DATA:
(** ** Lemmas *)

Lemma validTarget_cases l :
  validTarget l = "" ↔
  (l_level l = "session" ∧ l_token l = None ∧
     ((∃ s, l_session l = Some s ∧ uuidPattern s = true ∧ l_kind l = None) ∨
      (l_session l = None ∧ (l_kind l = Some "user" ∨ l_kind l = Some "bot")))) ∨
  (l_level l = "token" ∧ l_kind l = None ∧ l_session l = None ∧
     ∃ t, l_token l = Some t ∧ uuidPattern t = true).
Proof.
  unfold validTarget, isID. split.
  - destruct (String.eqb_spec (l_level l) "session") as [->|Hs].
    + destruct (l_token l); [done|]. destruct (l_session l) as [s|]; simpl.
      * destruct (uuidPattern s) eqn:E, (l_kind l); try done. intros _. left. do 2 (split; [done|]). left. by exists s.
      * destruct (l_kind l) as [k|]; [|done]. intros H. left. do 2 (split; [done|]). right. split; [done|].
        destruct (String.eqb_spec k "user") as [E|]; [left; by rewrite E|].
        destruct (String.eqb_spec k "bot") as [E|]; [right; by rewrite E|done].
    + destruct (String.eqb_spec (l_level l) "token") as [->|Ht]; [|done].
      destruct (l_token l) as [t|]; [|done]. destruct (uuidPattern t) eqn:E, (l_kind l), (l_session l); try done.
      intros _. right. repeat (split; [done|]). by exists t.
  - intros [(->&->&[(s&->&E&->)|(->&[->| ->])])|(->&->&->&t&->&E)]; simpl; rewrite ?E; done.
Qed.
Definition same_state (k : input) : authState := match k with Code => WaitCode None | Password => WaitPassword end.

(** A wrong code or password costs nothing. When a login waits for input
    and one value is submitted, its submitter is told TDLib's own verdict on
    that value. On a rejection the error is kept for status reads, the client
    stays, no request but the check was made, and when TDLib asks again the
    login waits again in the same status, ready for another value. *)
Theorem wrong_input_is_cheap l i k v r :
  lg_pc l = Waiting k → lv_write (lg_live l) = None → lv_status (lg_live l) = input_status k →
  chan k (lg_live l) = None → lg_submits l !! i = None →
  let l1 := foldl lstep l (round i k v r) in
  lg_submits l1 !! i = Some (SGot (Ok r)) ∧ lg_pc l1 = InLoop ∧ lg_requests l1 = lg_requests l ∧
  lv_status (lg_live l1) = input_status k ∧ lv_client (lg_live l1) = lv_client (lg_live l) ∧
  lv_lastErr (lg_live l1) = (match r with Some e => error_text quote e | None => "" end) ∧
  (∀ td, ah_rehydrate (lg_handler l) = false →
     let l2 := lstep l1 (EHandle td (same_state k)) in
     lg_pc l2 = Waiting k ∧ lg_requests l2 = lg_requests l ∧ lv_status (lg_live l2) = input_status k ∧
     chan k (lg_live l2) = None ∧ lv_lastErr (lg_live l2) = lv_lastErr (lg_live l1)).
Proof.
  intros Hpc Hw Hst Hch Hi. destruct (round_runs l i k v r Hpc Hw Hst Hch Hi) as (sub&ver&E). cbv zeta. rewrite E.
  set (s1 := after_verdict r _). cbn [lg_submits lg_pc lg_requests lg_live lg_handler].
  assert (Hs1 : lv_status s1 = input_status k ∧ lv_client s1 = lv_client (lg_live l) ∧ chan k s1 = None ∧
    lv_lastErr s1 = (match r with Some e => error_text quote e | None => "" end) ∧ lv_write s1 = None)
    by (unfold s1; destruct r, k; by repeat split).
  destruct Hs1 as (Hs&Hc&Hk&Hl&Hw1). clearbody s1. split; [by rewrite lookup_insert_eq|].
  repeat (split; [done|]). intros td Hre.
  assert (Hx : lstep (mkLogin s1 (lg_handler l) InLoop (lg_requests l) (<[i:=SGot (Ok r)]> sub) ver (lg_resends l) (lg_mirror l))
      (EHandle td (same_state k)) = set_pc (Waiting k)
        (mkLogin (await_enter k s1) (lg_handler l) InLoop (lg_requests l) (<[i:=SGot (Ok r)]> sub) ver (lg_resends l) (lg_mirror l))).
  { cbn [lstep auth_step lg_pc lg_handler lg_live]. rewrite Hw1. destruct k; cbn [same_state Handle]; by rewrite Hre. }
  rewrite Hx. cbn [set_pc lg_pc lg_requests lg_live]. unfold await_enter, setStatus, beginLogin.
  cbn [lv_status l_set_client]. rewrite Hs, String.eqb_refl. repeat (split; [done|]). by destruct k.
Qed.
End texts.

HOW TO COMPLETE THIS TASK:
From the entries above, write out only the lines starting at the line that holds "l_token l = None ∧" and ending at the line that holds "None ∧ l_session l = None ∧", keeping both and matching them exactly.

ANSWER FOR THIS EXERCISE:
  (l_level l = "session" ∧ l_token l = None ∧
     ((∃ s, l_session l = Some s ∧ uuidPattern s = true ∧ l_kind l = None) ∨
      (l_session l = None ∧ (l_kind l = Some "user" ∨ l_kind l = Some "bot")))) ∨
  (l_level l = "token" ∧ l_kind l = None ∧ l_session l = None ∧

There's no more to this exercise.